We now know Walker didn't. A month later, he would already be in free fall
Scott Walker has sought to reassure jittery donors and other supporters this week that he can turn around a swift decline in the polls in Iowa and elsewhere by going on the attack and emphasizing his conservatism on key issues.
And, if you check the dates, you'll notice that the donors got jittery before
Walker started talking about that Canadian wall
Furthermore, probably Walker's most high-profile move to the right was the anti-labor position. I suppose this could have alienated the party elites (though we are talking about Koch brothers here) but if Scott Walker can't make an attack on unions credible to conservative voters, I honestly can't imagine anyone who could.
But the argument itself isn't what really bothers me. What's troubling here is the way that Cohn deals with the failure of his predictions. Even those with a good track record on the GOP race, such as Josh Marshall, admitted to being surprised at just how rapidly the collapse transpired. As a good rule of thumb, if you did not expect something, you should be careful about offering explanations about how it happened. As far as I can tell, Marshall and company are doing their best to follow this rule.
Cohn, by comparison, has perhaps the worst track record of any of the analysts I've been following when it comes to the GOP primary. After calling a premature end to the Trump surge a number of times and making the just-another-Herman-Cain analogy on no less than five separate occasions, he then made the previously mentioned claim about Trump not having any effect on the race.
Despite this, Cohn appears to be one of the most confident commentators when putting forward his theories about the causes of the implosion.

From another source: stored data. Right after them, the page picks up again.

Lemma X3_state_after_failure_witness :
  exists en : entry,
    last (trace (final (bootstrap broken_migrations sqlite_cfg legacy_only))) = Some en
    /\ e_result en = Raises (LibraryError "migration failed")
    /\ match e_call en with
       | os_rename_call src dst =>
           src = ollama_db sqlite_cfg /\ dst = webui_db sqlite_cfg
           /\ DB (final (bootstrap broken_migrations sqlite_cfg legacy_only)) = Undefined
           /\ router (final (bootstrap broken_migrations sqlite_cfg legacy_only)) = None
           /\ files (final (bootstrap broken_migrations sqlite_cfg legacy_only))
              = legacy_only
       | PostgresqlExtDatabase_call _ _ _ _ _ _ =>
           DB_ENGINE sqlite_cfg = PyStr "postgres"
           /\ DB (final (bootstrap broken_migrations sqlite_cfg legacy_only)) = NoneVal
           /\ router (final (bootstrap broken_migrations sqlite_cfg legacy_only)) = None
       | connect_call _ =>
           DB_ENGINE sqlite_cfg ≠ PyStr "postgres"
           /\ DB (final (bootstrap broken_migrations sqlite_cfg legacy_only)) = NoneVal
           /\ router (final (bootstrap broken_migrations sqlite_cfg legacy_only)) = None
       | Router_call database _ =>
           DB (final (bootstrap broken_migrations sqlite_cfg legacy_only))
           = HandleVal database
           /\ router (final (bootstrap broken_migrations sqlite_cfg legacy_only)) = None
       | Router_run_call r =>
           DB (final (bootstrap broken_migrations sqlite_cfg legacy_only))
           = HandleVal (router_database r)
           /\ router (final (bootstrap broken_migrations sqlite_cfg legacy_only)) = Some r
       | Database_connect_call database _ =>
           DB (final (bootstrap broken_migrations sqlite_cfg legacy_only))
           = HandleVal database
           /\ router (final (bootstrap broken_migrations sqlite_cfg legacy_only))
              = Some (mkRouter database "apps/web/internal/migrations")
       | os_path_exists_call _ | log_info_call _ => False
       end.
Proof.
  apply (X3_state_after_failure broken_migrations sqlite_cfg legacy_only
           (LibraryError "migration failed")).
  by vm_compute.
Defined.
(** [heap_extract] returns the extracted handle and the heap it leaves. *)
Definition heap_extract (heap : heap_t) : option (ptr * heap_t) :=
  if count heap =? 0 then Some (NULL, heap)
  else
    extracted ← load (entries heap) 0;
    last ← load (entries heap) (count heap - 1);
    e ← store (entries heap) 0 last;
    heap' ← heap_heapify (set_count (set_entries heap e) (count heap - 1)) 0;
    Some (extracted, heap').

(** ** Sequences of calls *)

Inductive call : Type :=
  | Insert (value : ptr)
  | BulkInsert (values : list ptr)
  | Extract.

Definition do_call (heap : heap_t) (c : call) : option heap_t :=
  match c with
  | Insert v => heap_insert heap v
  | BulkInsert vs => heap_bulk_insert heap (Z.of_nat (length vs)) vs
  | Extract => snd <$> heap_extract heap
  end.

Fixpoint do_calls (heap : heap_t) (cs : list call) : option heap_t :=
  match cs with
  | [] => Some heap
  | c :: cs' => heap' ← do_call heap c; do_calls heap' cs'
  end.

Fixpoint insert_all (heap : heap_t) (vs : list ptr) : option heap_t :=
  match vs with
  | [] => Some heap
  | v :: vs' => heap' ← heap_insert heap v; insert_all heap' vs'
  end.

(** [n] successive calls of [heap_extract]: the handles returned, in order,
    and the heap left. *)
Fixpoint extract_n (n : nat) (heap : heap_t) : option (list ptr * heap_t) :=
  match n with
  | O => Some ([], heap)
  | S n' =>
      '(x, heap') ← heap_extract heap;
      '(xs, heap'') ← extract_n n' heap';
      Some (x :: xs, heap'')
  end.

(** Two numeric comparators used in the examples: by value, and by the
    score [handle / 10] (handles of one score compare equal). *)
Definition cmp_Z (a b : Z) : Z :=
  match a ?= b with Lt => -1 | Eq => 0 | Gt => 1 end.

Definition cmp_num : heap_compare_entries := cmp_Z.
Definition cmp_score : heap_compare_entries := λ a b, cmp_Z (a `div` 10) (b `div` 10).

(** ** Predicates on heaps and the states used in the examples *)

(** A heap as the code keeps it: [count] within [0 .. capacity] and a
    backing store of [capacity] slots. *)
Definition wf (heap : heap_t) : Prop :=
  0 ≤ count heap ≤ capacity heap ∧ Z.of_nat (length (entries heap)) = capacity heap.

(** The stored handles, [entries[0 .. count)]. *)
Definition stored (heap : heap_t) : list ptr :=
  take (Z.to_nat (count heap)) (entries heap).

(** What every operation keeps of a heap, up to the order of the stored
    handles. *)
Definition same_shape (heap heap' : heap_t) : Prop :=
  count heap' = count heap ∧ capacity heap' = capacity heap ∧
  comparator heap' = comparator heap ∧
  length (entries heap') = length (entries heap).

The comparison to Nate Silver here is instructive. Silver actually opens his piece by acknowledging just how wrong he and his team were on Scott Walker. In addition to caution, Silver also offers a great deal more in terms of complexity and counter arguments. Cohn actually uses the word "simply" to describe his version of events.
But what's important here is not just the unwarranted confidence. We all have our moments. What merits attention is what Cohn's confidence in this situation tells us about his process. Anyone who works with data long enough will have occasion to see their models break down and their predictions go so far awry that they are no longer even directionally accurate.
When journalists looking in from the outside describe these disasters, they almost invariably use the phrase "go back and check your numbers," but in complex situations that is relatively seldom the source of the problem. More likely and far more difficult to catch are problems with robustness and modeling assumptions.
I realize I may be making too much of this, but there's a bigger issue here that has been bothering me for a long time. When Nate Cohn says this is what happened to Scott Walker, he is displaying a this-is-how-the-world-works tone and mindset that is very common in places like the Upshot, even when it is not at all appropriate. If you read carefully the work of journalists inspired by Nate Silver (though not so much Silver himself), you pick up the implicit belief that the standard methods and assumptions being employed are as true and as reliable as the laws of mathematics , that they have always worked and will always work.
This is a dangerous way to approach the social sciences, particularly when you start running into range of data issues (and between Trump, Carson, and the rise of the tea party, I think we are definitely in new territory now).
As mentioned before, I strongly suspect that the theory that Walker collapsed because his move to the right offended the elites and yet was not credible to the base is wrong, but I would be much more comfortable with it and would certainly have not written this post if it had been clearly framed as a theory.